When a line in the records contains the string "kept", copy that line.

----

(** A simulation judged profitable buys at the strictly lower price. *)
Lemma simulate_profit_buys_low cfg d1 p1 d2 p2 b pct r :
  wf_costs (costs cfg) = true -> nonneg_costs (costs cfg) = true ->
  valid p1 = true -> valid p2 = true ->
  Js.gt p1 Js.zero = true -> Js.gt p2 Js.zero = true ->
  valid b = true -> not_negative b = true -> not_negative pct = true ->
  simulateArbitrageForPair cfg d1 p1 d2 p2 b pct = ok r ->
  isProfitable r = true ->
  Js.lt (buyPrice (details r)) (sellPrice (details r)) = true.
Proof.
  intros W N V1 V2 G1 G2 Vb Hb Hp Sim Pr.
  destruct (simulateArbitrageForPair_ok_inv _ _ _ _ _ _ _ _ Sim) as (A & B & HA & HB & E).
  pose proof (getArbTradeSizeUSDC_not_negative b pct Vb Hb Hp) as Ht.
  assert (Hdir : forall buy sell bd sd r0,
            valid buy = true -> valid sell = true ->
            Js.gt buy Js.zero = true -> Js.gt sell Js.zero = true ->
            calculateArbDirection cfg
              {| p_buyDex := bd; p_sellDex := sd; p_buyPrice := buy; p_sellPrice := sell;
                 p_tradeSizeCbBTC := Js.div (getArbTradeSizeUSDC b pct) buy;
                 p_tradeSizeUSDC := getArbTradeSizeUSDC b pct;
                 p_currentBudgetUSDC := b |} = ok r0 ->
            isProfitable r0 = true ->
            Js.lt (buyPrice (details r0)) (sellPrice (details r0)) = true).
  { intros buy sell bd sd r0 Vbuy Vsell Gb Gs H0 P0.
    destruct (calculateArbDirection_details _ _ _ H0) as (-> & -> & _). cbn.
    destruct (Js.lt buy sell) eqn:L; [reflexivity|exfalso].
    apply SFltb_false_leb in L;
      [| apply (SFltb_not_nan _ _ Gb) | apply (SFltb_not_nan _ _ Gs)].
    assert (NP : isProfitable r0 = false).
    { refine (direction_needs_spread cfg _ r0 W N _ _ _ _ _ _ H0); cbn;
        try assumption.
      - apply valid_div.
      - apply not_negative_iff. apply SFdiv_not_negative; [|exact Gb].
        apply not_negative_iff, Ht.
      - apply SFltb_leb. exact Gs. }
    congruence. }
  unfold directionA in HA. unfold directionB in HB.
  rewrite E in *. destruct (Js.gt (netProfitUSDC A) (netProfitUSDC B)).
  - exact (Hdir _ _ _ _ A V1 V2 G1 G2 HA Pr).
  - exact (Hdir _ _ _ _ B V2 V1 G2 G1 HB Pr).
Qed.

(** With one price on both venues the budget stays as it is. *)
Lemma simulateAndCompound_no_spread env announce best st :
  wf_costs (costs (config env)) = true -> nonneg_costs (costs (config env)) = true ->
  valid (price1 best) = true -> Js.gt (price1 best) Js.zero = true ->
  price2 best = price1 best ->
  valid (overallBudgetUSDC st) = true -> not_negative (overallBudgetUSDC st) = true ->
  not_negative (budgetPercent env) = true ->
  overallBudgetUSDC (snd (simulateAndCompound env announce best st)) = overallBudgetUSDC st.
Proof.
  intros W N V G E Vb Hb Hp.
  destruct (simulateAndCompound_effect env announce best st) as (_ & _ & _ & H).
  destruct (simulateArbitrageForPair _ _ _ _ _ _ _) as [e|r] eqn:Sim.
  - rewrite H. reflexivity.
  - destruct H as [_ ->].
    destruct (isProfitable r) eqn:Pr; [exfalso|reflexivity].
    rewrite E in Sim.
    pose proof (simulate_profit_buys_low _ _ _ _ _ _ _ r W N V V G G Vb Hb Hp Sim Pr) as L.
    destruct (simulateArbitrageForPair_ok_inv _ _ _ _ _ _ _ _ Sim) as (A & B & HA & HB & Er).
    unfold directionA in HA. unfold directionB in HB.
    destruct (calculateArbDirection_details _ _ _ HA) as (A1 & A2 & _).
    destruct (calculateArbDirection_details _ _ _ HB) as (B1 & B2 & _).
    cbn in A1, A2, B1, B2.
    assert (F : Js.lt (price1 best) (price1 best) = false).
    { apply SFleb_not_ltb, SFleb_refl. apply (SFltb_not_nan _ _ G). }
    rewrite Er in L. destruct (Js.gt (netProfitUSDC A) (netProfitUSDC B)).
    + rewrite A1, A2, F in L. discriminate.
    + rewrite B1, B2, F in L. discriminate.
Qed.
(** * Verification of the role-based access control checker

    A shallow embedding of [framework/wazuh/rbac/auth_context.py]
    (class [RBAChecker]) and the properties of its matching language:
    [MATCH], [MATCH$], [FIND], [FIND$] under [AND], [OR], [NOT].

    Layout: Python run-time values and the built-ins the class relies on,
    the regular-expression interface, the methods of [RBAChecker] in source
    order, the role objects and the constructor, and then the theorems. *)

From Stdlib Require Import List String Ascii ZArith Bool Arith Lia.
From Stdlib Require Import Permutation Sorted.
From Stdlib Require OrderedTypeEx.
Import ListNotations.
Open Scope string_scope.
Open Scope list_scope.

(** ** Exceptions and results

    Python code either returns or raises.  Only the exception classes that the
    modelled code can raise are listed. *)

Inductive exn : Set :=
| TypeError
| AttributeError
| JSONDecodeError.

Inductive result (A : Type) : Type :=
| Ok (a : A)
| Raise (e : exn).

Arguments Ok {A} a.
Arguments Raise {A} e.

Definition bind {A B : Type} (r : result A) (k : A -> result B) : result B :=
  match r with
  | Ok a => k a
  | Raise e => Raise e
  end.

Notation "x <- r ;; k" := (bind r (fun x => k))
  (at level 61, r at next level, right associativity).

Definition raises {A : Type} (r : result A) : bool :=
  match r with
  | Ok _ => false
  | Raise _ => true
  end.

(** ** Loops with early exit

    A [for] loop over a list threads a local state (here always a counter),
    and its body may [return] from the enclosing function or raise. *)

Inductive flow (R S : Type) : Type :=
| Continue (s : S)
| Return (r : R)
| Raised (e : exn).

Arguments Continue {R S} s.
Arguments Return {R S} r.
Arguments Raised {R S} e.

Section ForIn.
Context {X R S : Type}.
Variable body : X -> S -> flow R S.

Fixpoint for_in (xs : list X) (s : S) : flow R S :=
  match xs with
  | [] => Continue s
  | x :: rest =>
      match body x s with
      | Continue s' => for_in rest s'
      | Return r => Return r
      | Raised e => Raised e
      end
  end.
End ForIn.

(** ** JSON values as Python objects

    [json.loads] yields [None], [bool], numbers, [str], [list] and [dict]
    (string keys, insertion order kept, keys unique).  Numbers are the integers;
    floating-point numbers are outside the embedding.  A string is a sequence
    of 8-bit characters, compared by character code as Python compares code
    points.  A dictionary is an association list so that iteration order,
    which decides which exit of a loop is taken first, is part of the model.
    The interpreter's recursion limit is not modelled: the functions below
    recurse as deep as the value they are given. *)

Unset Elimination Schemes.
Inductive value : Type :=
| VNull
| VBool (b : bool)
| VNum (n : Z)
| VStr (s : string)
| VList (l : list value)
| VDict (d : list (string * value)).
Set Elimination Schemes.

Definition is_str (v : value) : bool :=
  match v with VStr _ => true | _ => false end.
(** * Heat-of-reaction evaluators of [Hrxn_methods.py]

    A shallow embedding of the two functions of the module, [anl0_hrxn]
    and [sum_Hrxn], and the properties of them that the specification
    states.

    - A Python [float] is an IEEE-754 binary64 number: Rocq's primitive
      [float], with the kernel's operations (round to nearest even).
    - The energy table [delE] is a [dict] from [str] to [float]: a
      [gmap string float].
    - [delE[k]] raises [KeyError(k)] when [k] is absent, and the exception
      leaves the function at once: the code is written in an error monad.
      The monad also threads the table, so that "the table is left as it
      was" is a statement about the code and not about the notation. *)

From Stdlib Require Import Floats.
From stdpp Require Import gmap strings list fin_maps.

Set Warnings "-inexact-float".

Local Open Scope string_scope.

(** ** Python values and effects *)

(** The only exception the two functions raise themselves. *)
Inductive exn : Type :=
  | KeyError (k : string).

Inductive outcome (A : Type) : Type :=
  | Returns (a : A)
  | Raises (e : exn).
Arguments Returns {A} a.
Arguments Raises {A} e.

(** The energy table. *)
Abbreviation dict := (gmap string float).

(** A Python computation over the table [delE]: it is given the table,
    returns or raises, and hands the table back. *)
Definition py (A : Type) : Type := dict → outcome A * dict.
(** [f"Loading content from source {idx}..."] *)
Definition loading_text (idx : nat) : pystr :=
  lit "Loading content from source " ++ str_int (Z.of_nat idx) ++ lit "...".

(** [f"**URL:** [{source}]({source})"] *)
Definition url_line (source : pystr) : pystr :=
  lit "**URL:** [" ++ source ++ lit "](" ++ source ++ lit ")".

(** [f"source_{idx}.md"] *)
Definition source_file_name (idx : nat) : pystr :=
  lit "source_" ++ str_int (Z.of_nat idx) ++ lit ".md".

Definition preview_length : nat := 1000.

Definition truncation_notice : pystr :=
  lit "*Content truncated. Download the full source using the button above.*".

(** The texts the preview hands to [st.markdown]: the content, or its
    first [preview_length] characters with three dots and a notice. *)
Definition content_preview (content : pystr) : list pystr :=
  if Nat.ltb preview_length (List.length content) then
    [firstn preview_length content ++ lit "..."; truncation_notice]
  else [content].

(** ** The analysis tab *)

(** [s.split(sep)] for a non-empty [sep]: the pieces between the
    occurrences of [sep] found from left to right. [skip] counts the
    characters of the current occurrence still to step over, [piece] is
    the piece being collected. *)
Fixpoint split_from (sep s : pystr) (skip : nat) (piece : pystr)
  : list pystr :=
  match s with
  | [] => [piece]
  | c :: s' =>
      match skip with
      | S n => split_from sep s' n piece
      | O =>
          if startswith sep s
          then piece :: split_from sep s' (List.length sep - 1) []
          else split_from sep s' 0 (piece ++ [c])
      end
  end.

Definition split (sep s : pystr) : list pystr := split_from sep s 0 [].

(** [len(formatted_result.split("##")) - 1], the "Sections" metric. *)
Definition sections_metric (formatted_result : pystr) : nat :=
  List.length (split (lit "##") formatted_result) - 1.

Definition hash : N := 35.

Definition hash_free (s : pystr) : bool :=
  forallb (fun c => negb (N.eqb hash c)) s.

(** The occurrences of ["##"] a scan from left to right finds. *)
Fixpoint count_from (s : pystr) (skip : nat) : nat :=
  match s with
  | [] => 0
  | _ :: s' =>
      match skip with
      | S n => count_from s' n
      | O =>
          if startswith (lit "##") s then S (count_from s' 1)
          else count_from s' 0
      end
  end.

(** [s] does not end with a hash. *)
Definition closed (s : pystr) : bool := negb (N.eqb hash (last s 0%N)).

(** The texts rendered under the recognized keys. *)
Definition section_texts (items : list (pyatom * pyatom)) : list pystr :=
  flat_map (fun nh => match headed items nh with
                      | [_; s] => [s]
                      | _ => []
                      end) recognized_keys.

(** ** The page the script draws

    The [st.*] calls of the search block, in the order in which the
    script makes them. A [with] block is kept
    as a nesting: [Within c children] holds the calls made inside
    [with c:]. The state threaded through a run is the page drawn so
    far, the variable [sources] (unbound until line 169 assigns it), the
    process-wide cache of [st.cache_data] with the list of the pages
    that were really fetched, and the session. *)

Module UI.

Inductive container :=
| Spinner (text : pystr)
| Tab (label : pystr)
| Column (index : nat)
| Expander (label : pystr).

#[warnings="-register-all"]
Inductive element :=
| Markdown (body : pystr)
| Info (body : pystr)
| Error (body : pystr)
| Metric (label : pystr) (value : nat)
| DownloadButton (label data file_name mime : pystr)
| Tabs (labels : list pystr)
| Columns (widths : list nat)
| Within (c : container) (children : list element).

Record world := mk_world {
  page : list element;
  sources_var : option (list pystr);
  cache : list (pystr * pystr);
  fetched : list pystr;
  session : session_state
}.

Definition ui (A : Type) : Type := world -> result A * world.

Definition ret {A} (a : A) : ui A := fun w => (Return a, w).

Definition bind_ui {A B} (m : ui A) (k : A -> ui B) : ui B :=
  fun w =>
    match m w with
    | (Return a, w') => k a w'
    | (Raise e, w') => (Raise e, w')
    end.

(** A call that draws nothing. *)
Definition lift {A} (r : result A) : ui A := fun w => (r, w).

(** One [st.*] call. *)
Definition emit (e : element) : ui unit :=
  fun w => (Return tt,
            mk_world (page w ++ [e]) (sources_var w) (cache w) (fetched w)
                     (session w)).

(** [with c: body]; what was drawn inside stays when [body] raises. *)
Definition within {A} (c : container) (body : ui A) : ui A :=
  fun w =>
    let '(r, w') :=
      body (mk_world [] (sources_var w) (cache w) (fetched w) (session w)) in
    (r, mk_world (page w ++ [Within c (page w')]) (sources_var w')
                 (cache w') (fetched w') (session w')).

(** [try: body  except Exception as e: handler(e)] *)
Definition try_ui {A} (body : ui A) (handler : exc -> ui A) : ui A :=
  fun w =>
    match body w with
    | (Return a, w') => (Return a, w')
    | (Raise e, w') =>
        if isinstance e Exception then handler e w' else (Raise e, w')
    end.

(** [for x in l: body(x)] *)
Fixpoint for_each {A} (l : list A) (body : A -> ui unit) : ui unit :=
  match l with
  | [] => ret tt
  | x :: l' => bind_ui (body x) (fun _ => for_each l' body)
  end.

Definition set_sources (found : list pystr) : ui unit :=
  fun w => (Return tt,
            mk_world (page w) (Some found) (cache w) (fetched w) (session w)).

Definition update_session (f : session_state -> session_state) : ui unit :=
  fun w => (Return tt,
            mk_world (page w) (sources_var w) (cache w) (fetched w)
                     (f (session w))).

----

EXERCISE RESPONSE:
    (string keys, insertion order kept, keys unique).  Numbers are the integers;
    script makes them. A [with] block is kept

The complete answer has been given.